While reviewing this patch:

  https://inbox.sourceware.org/gdb-patches/20230612074927.424961-2-christina.schimpe@intel.com/

I spotted a block of code which I wasn't certain the meaning of.  So I
started looking into the history of the code, and started testing it a
little, and ran into 3 vfork related bugs, which this series fixes.

Patches #1, #6, and #7 are all about updating an existing test to test
vfork a little more,

Patches #2, #3, and #5 are the three fixes,

Patch #4 is the original refactoring patch referenced above,

And patch #8 adds some extra debug output.

---

Andrew Burgess (7):
  gdb: catch more errors in gdb.base/foll-vfork.exp
  gdb: don't restart vfork parent while waiting for child to finish
  gdb: fix an issue with vfork in non-stop mode
  gdb: don't resume vfork parent while child is still running
  gdb/testsuite: expand gdb.base/foll-vfork.exp
  gdb/testsuite: remove use of sleep from gdb.base/foll-vfork.exp
  gdb: additional debug output in infrun.c and linux-nat.c

Mihails Strasuns (1):
  gdb, infrun: refactor part of `proceed` into separate function

 gdb/infrun.c                          | 180 +++++---
 gdb/linux-nat.c                       |  32 +-
 gdb/testsuite/gdb.base/foll-vfork.exp | 588 ++++++++++++--------------
 3 files changed, 403 insertions(+), 397 deletions(-)


base-commit: 07a88d7f2121630956997bc5edd495af40d4494f
-- 
2.25.4


^ permalink raw reply	[flat|nested] 32+ messages in thread

* [PATCH 1/8] gdb: catch more errors in gdb.base/foll-vfork.exp
  2023-06-22 13:17 [PATCH 0/8] Some vfork related fixes Andrew Burgess
@ 2023-06-22 13:17 ` Andrew Burgess
  2023-06-22 13:17 ` [PATCH 2/8] gdb: don't restart vfork parent while waiting for child to finish Andrew Burgess
                   ` (7 subsequent siblings)
  8 siblings, 0 replies; 32+ messages in thread
From: Andrew Burgess @ 2023-06-22 13:17 UTC (permalink / raw)
  To: gdb-patches; +Cc: Andrew Burgess

For *reasons* I was looking at gdb.base/foll-vfork.exp.  This test
script has a proc 'setup_gdb' that could (potentially) fail.  The
setup_gdb proc is called from many places and I, initially, didn't
think that we were checking if setup_gdb had failed or not.

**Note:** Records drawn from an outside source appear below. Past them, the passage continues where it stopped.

Inductive serve_label :=
| SConnect (b : bytes)                (* a stream begins; the random bytes *)
| SNotify (i : nat) (tid : bytes)     (* a notification arrives, and ctx.Err() is tested *)
| SSet (i : nat)                      (* Publish adds the key: cache.Add, SET *)
| SPublish (i : nat)                  (* and calls the handler, or PUBLISH; the counter *)
| SServer (l : server_label)          (* another step of the server *)
| SSignal                             (* SIGINT or SIGTERM *)
| SAcceptFails
| SGraceful                           (* the goroutine sees the signal *)
| SDrained                            (* GracefulStop returns *)
| STimeout                            (* the select sees the deadline: Stop *)
| SReturn                             (* Serve returns after Stop *)
| SExit                               (* ps.Close and the end of main, or fatal *)
| SClock (t : Time).

Definition all_ended (s : Server) : bool := forallb e_done (s_entries s).

Definition server_free (l : server_label) : bool := match l with VConnect _ | VRecv _ (Some _) => false | _ => true end.

(** The goroutine that receives from a stream is not in [onNotify] when it takes
    its next step. *)
Definition receiver_free (calls : gmap nat notifyCall) (l : server_label) : bool :=
  match l with
  | VRecv i _ | VRemove i | VDone i => bool_decide (calls !! i = None)
  | _ => true
  end.

(** The counter grows if the id is new and there was no error. *)
Definition counted (novel : bool) (err : option publishError) : Z :=
  match err with Some _ => 0 | None => if novel then 1 else 0 end.
Lemma emitted_inj w e e' :
  world_ok w → e ∈ w_pending w ++ w_emitted w → e' ∈ w_pending w ++ w_emitted w → id_of e = id_of e' → e = e'.
Proof.
  intros Hok H1 H2 E. apply list_elem_of_lookup in H1 as [i Hi], H2 as [j Hj].
  assert (i = j) as ->; [|congruence].
  eapply (NoDup_lookup _ _ _ _ (wo_ids _ Hok)); rewrite list_lookup_fmap; [by rewrite Hi|by rewrite Hj, E].
Qed.

(** A trace that is not past its registration has left nothing behind. *)
Lemma pending_unknown w e :
  world_ok w → e ∈ w_pending w →
  traces w !! id_of e = None ∧ id_of e ∉ (w_swept w).*1 ∧ valid_seqs (id_of e) (w_received w) = [].
Proof.
  intros Hok Hin.
  assert (∀ e', e' ∈ w_emitted w → id_of e' ≠ id_of e) as Hne.
  { intros e' Hin' E. pose proof (wo_ids _ Hok) as Hnd. rewrite fmap_app in Hnd.
    apply NoDup_app in Hnd as (_ & Hnd & _). apply (Hnd (id_of e)).
    - apply list_elem_of_fmap; by exists e.
    - apply list_elem_of_fmap; by exists e'. }
  assert (traces w !! id_of e = None) as Ht.
  { apply eq_None_not_Some. intros [el Hel]. destruct (wo_live _ Hok _ _ Hel) as (_ & sl & e' & H'). naive_solver. }
  assert (id_of e ∉ (w_swept w).*1) as Hs.
  { intros ((id & c) & E & Hx)%list_elem_of_fmap. simpl in E. subst id.
    destruct (wo_swept _ Hok _ _ Hx) as (_ & _ & e' & He' & E' & _). by eapply Hne. }
  split_and!; [done..|].
  destruct (valid_seqs (id_of e) (w_received w)) as [|k l] eqn:E; [done|].
  exfalso. destruct (wo_known _ Hok (id_of e)) as [[el Hel]|Hx]; [by rewrite E|congruence|done].
Qed.
(* ===== verification/TracegenMainProps.v ===== *)
(** * The trace generator's main: what is proved

    The pace of the ticker, the bound on what is emitted, what the final report
    covers, and what an interrupt does to the wait for spans. *)

From Stdlib Require Import Floats.SpecFloat.
From stdpp Require Import functions.
From S2P Require Import Prelude Bytes Interest Tracegen TracegenProps TracegenMain.

(** ** The pace *)

Definition pace_ok (int_out_of_range : spec_float → Z) (r : Z) : bool :=
  let n := batchSize int_out_of_range (float_of_int r) in
  let i := tickInterval int_out_of_range (float_of_int r) in
  (n =? (r + 999) / 1000) && (1 <=? i) && (Z.abs (i * r - n * second) <=? r).

Lemma pace_table f : forallb (pace_ok f) (seqZ 1 2000) = true.
Proof. vm_compute. reflexivity. Qed.

Lemma pace_spec f r :
  1 <= r <= 2000 →
  let n := batchSize f (float_of_int r) in
  let i := tickInterval f (float_of_int r) in
  n = (r + 999) / 1000 ∧ 0 < i ∧ Z.abs (i * r - n * second) <= r.
Proof.
  intros Hr n i. pose proof (pace_table f) as Ht. rewrite forallb_forall in Ht.
  assert (pace_ok f r = true) as Hp by (apply Ht, list_elem_of_In, elem_of_seqZ; lia).
  unfold pace_ok in Hp. fold n i in Hp. clearbody n i. lia.
Qed.

(** ** The steps of the generator, for its queue *)
Section queue.
Variable svcCount waitTime code : Z.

My confusion was because I didn't understand what this tcl construct
did:

  return -code return

this will actually act as a return in the context of a proc's caller,
effectively returning two levels of the call stack.  Neat (I guess).

So it turns out my worries were misplaced, everywhere setup_gdb is
called, if setup_gdb fails then we will (magically) return.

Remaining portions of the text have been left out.